Protein kinase C epsilon activation improves early survival in an acute porcine model of controlled hemorrhage

Hemorrhage is the primary cause of preventable death in both military and civilian trauma cases, and the effective therapeutic options are limited. Activation of Protein Kinase C epsilon (PKC-ε) was shown to have a protective role in ischemia–reperfusion injury models. Thus, we evaluated the effects of a PKC-ε activator peptide in a swine model of controlled hemorrhagic shock. Controlled hemorrhage was induced in 25 Sus Domesticus female pigs by blood withdrawal. Fifteen animals were treated with PKC-ε activator peptide (3 mg/kg IM) five minutes following the initiation of hemorrhage, and 8 animals were bled without receiving the peptide. Two additional animals were treated with the peptide without having been bled for safety validation. Hemodynamic and biochemical parameters were monitored for 7 h, and mitochondrial function markers were analyzed and compared between groups. 73.3% of the pigs that received the peptide survived the hemorrhage until the end of the follow-up compared to only 25% of non-treated control animals.

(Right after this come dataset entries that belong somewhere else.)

(* ===== verification/Prelude.v ===== *)
(** * RUSEON Core: a verification development

    RUSEON Core is a video surveillance server: it pulls cameras over RTSP, fans
    their frames out to live players and to an fMP4 archive, keeps its cameras,
    tags, folders and users in an embedded key-value store, bills the traffic,
    delivers events to webhooks and is managed through an HTTP API.

    ** The parts and how they interact

    A camera of the state store (pkg/storage) has a stream (internal/stream),
    which the manager starts, stops and reconciles.  The connection loop of a
    stream runs an RTSP client (internal/rtsp), which unwraps the RTP time stamps,
    and writes frames into a ring buffer (internal/buffer); the live HLS muxer
    (internal/hls), the recorder (internal/recorder) and the WebSocket, gRPC and
    WebRTC viewers (internal/api/ws.go, internal/grpc, internal/webrtc) subscribe
    to the buffer.  The recorder writes
    files through the blob store (pkg/storage/localfs); archive playback
    (internal/archive) indexes, cuts and remuxes them.  The billing worker samples
    the streams and writes to the store; streams and recorder publish to the event
    bus (pkg/eventbus); metadata and log lines are broadcast to subscribers, metadata
    to MQTT (internal/mqtt) as well; internal/backup dumps the store.  The
    API (internal/api) authenticates requests (pkg/auth), changes the store and
    keeps the streams in step; cmd/ruseon-cli is its client.  cmd/server and
    pkg/engine start and stop the whole.

    ** Files

    - [Prelude]: machine integers with their wrap-around, errors and results,
      [outcome] (a call finishes, panics or blocks), the fold lemmas and tactics
      every file uses.  [GoChan]: buffered channels.  [FileIO]: files opened for
      reading.  [Json]: documents and the decoding rules of encoding/json.
    - [Timestamp] (internal/rtsp/timestamp.go): [Unwrap] and the tick conversions.
    - [RingBuffer], [RingBufferSpec] (internal/buffer/ring.go, frame.go): circular
      history, readers as heap objects, [Write], [Subscribe], [Close].
    - [Fmp4] (internal/recorder/recovery.go): the box-level file validator.
    - [IndexCache], [Archive], [ArchiveSpec] (internal/archive/hls.go, export.go):
      the LRU cache as map and linked list, indexing, playlist, segments, export.
    - [GoTime], [ArchiveFiles], [ArchiveFilesSpec] (internal/archive/indexer.go,
      internal/recorder/cleanup.go, recovery.go): Go's calendar, time layouts and
      string functions; file names of recordings, retention, crash recovery.
    - [Config] (pkg/config/config.go, internal/models/user.go): records, JSON
      codecs, defaults, [Load].
    - [Storage], [StorageSpec] (pkg/storage/storage.go): a key-value map with
      transactions whose commit may fail, and the camera cache.
    - [Metadata] (internal/stream/metadata.go), [LogBroadcaster]
      (pkg/logger/broadcaster.go): fan-out over channels.  [LogStream]
      (internal/api/handler.go): the log viewers on it, as server-sent events.
    - [Stream], [StreamSpec] (internal/stream/stream.go): callbacks, connection
      loop, backoff, on-demand HLS, telemetry.
    - [RtspClient], [RtspSpec] (internal/rtsp/client.go): [Start] and [Close] as
      steps of clients that share the dial semaphore, up to the ring buffer.
    - [Manager], [ManagerSpec] (internal/stream/manager.go): registry of streams.
    - [AnnexB]: start-code framing and a reference splitter.  [WsStream], [WsSpec]
      (internal/api/ws.go), [GrpcServer], [GrpcSpec] (internal/grpc/server.go),
      [Whep], [WhepSpec] (internal/webrtc/muxer.go): the packets, responses and
      samples viewers get.  [Mqtt] (internal/mqtt/publisher.go): the queue to the
      broker.  [UdpBatch], [UdpBatchSpec], [WebrtcEngine] (internal/webrtc/
      batch_linux.go, batch_conn.go, engine.go): packet batches per peer and the
      engine that owns the socket.
    - [Billing] (internal/stream/billing.go): the worker, proved against the class
      [TrafficStore] that [Storage] and [LoadStore] implement.
    - [EventBus], [EventBusSpec] (pkg/eventbus): queues, workers, breakers.
    - [Auth], [AuthSpec] (pkg/auth/local.go): login, tokens, roles.
    - [LocalFS], [FileWrapper] (pkg/storage/localfs): confined paths, page cache.
    - [Recorder], [RecorderSpec] (internal/recorder/recorder.go): the loop as a
      state machine over a heap of samples.
    - [Muxer], [MuxerSpec], [HlsContent] (internal/hls/muxer.go): reference-counted
      segments over a heap of pooled buffers, and the frames each one holds.
    - [Tracker], [Api], [ApiSpec], [ApiAccess] (internal/api/handler.go,
      router.go), [Engine] (pkg/engine/engine.go): viewers, handlers,
      authorisation, start-up.  [Playback], [PlaybackSpec] (internal/api/handler.go):
      the live and archive media routes over muxer, archive and WebRTC.
      [ModelCache] (internal/api/models.go): model files and shared downloads.
    - [Router], [RouterSpec] (internal/api/router.go): middleware, route table and
      a whole HTTP request, with gin's matching as the class [Gin].  [Cli],
      [CliSpec] (cmd/ruseon-cli/main.go): the client's commands, and the client
      against that server over a network that loses messages.
    - [Lifecycle] (cmd/server/main.go, pkg/engine/engine.go): the process from
      start to exit.
    - [Backup] (internal/backup/worker.go): database dumps and their retention.
      [Periodic], [Maintenance] (worker.go, internal/recorder/cleanup.go): select
      loops over tickers and timers with a clock, and the two background tasks.
    - [ServerParts] (pkg/config/config.go, internal/grpc/server.go,
      pkg/storage/storage.go, internal/api/handler.go): the configuration file on a
      disk that may fail, the gRPC listener, the nightly garbage collection, the
      cached memory figures.
    - [Sampler], [LoadStore], [HlsViewer], [TokenProvider], [LoadCamera],
      [LoadWorkers] (cmd/loadtest): the load test, a client of the modelled server:
      latency statistics, the state store in memory, viewers of live playlists, API
      tokens, synthetic cameras on the stream manager, REST, WebRTC and gRPC workers.
    - [CoverageGate] (scripts/check_coverage.go): the coverage check of the build.

    A state is a record with the fields of the struct; objects the code shares
    through pointers live in heaps (readers, streams, samples, segments, buffers,
    list elements).  A method is a function from its arguments, the answers of the
    outside world (clock, commit errors, file system) and the state to its results
    and the new state.  Critical sections and the pieces of a goroutine between two
    blocking points are steps; the specifications quantify over their
    interleavings with step relations ([rtc]).

    ** What is shown

    - Streaming: what a reader of the ring buffer gets is decodable and complete up
      to counted drops, under any interleaving; nothing blocks or panics; the
      unwrapped time stamps follow the true timeline; segments of the live muxer
      keep their bytes while a reader holds them, hold exactly the frames between two
      key frames, and the playlist announces exactly what is served; an RTSP session delivers every frame it decodes, timed by
      the sender's clock, and returns its dial slot and its connection.
    - Viewers: what a WebSocket, gRPC or WebRTC viewer parses out of the bytes is a
      decodable selection of the written frames; a live segment is served whole
      however the muxer moves on; metadata reaches the viewers of its camera and
      MQTT in order; WebRTC packets leave in order and a complete frame never waits;
      log viewers read the lines that were logged.
    - Archive: every frame is recorded once and in order with consecutive times and
      every file is closed exactly once; the validator accepts exactly the complete
      files; the index, the export and the segments are exact; the cache is an LRU
      cache; file names read back as the times they were made of; retention and
      recovery touch only what they should; every segment a VOD playlist lists is
      served.
    - State: listings are the decoded database over any history, failures write
      nothing, backups restore and stay fresh, traffic batches add up, billing neither loses nor
      doubles traffic while a batch fits one transaction.
    - Control: the manager leaks no stream; from the start of the engine on, the
      streams are exactly the stored, enabled cameras; whatever HTTP request
      arrives, changes need a token of a user in a sufficient role; an administrator
      remains; media need the token the camera asks for; paths stay below the base
      directory; model files are whole; events of a camera keep their order and a
      failing webhook is left alone; what the command line client reports is what
      happened to the store; a token secret survives restarts; how the process ends, by
      what is connected to it.
    - Load test: its sampler counts every call and reports ranks of the samples; its
      state store serves what the database would; its viewers ask for every segment
      the live muxer announces to them, once; its workers always hold a token the
      server accepts; the frames its cameras count are the server's totals and what
      came late to removed streams; a viewer closes every connection it opened.
    - Build: the coverage gate sums the blocks of a profile and opens exactly when
      every threshold is met.

    Where the code does something else than its comments say, the behaviour of the
    code is what is modelled, and a lemma or example next to the model shows the
    difference ([stale_camera_cache], [retry_double_bills], [regression_wraps_base],
    [ongoing_index_stale], [UpsertStream_loses_totals], [AddUser_replaces_admin],
    [archive_path_other_camera], [late_packet_stranded], [deletes_another_camera],
    [config_camera_dropped], [cap_repeats], [fallback_useless], [failed_save_fatal]
    and others).

    ** Bounds and fuel

    Integers have the width of their Go types wherever the code can reach the
    limits.  Fuel appears in loops whose recursion is not structural: the box scans
    of [Fmp4] and [Archive] (one unit per byte is enough, a box advances by at
    least eight), the chunk loop of the traffic batch (one unit per entry), the
    sending of a packet batch (one per message) and the stripping of spaces; each has a theorem that the fuel given suffices, or the
    bound is the length of the data consumed.

    ** Not modelled

    Third-party packages are parameters with named laws: fMP4 and MPEG-TS codecs,
    JWT, bcrypt, gin's path matching, BadgerDB's transactions, HTTP clients and the
    parsing of URLs; the RTSP, WebRTC, gRPC,
    WebSocket and MQTT libraries are the answers their calls give.  Go's memory
    model is not modelled below critical sections and atomics, nor are media faults
    of an open file.  What a garbage collection pass of badger does and the contents of
    its binary backup, metrics and the global variables of the registry, flag parsing
    and table layout of the command line client, the set-up, the hardware counters and
    the report of the load test (all of them wiring, input and output), generated code
    and the web front end are outside the development. *)

From Stdlib Require Import ZArith Lia.
From Stdlib Require Export Strings.Byte.
From stdpp Require Export base numbers list option gmap strings pretty.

Kaplan–Meier survival analysis showed a significant difference between the groups (p = 0.044). This benefit was associated with a more favorable hemodynamic profile, including more stable blood pressure, heart rate and cardiac output, and a better acid–base balance. Mitochondrial analysis identified a significant increase in electron transport chain complex-I activity in the myocardium of treated animals compared with the controls (p = 0.033). In conclusion, Administration of PKC-ε activator is associated with improved survival, hemodynamic stability, and mitochondrial function in a porcine model of controlled hemorrhage.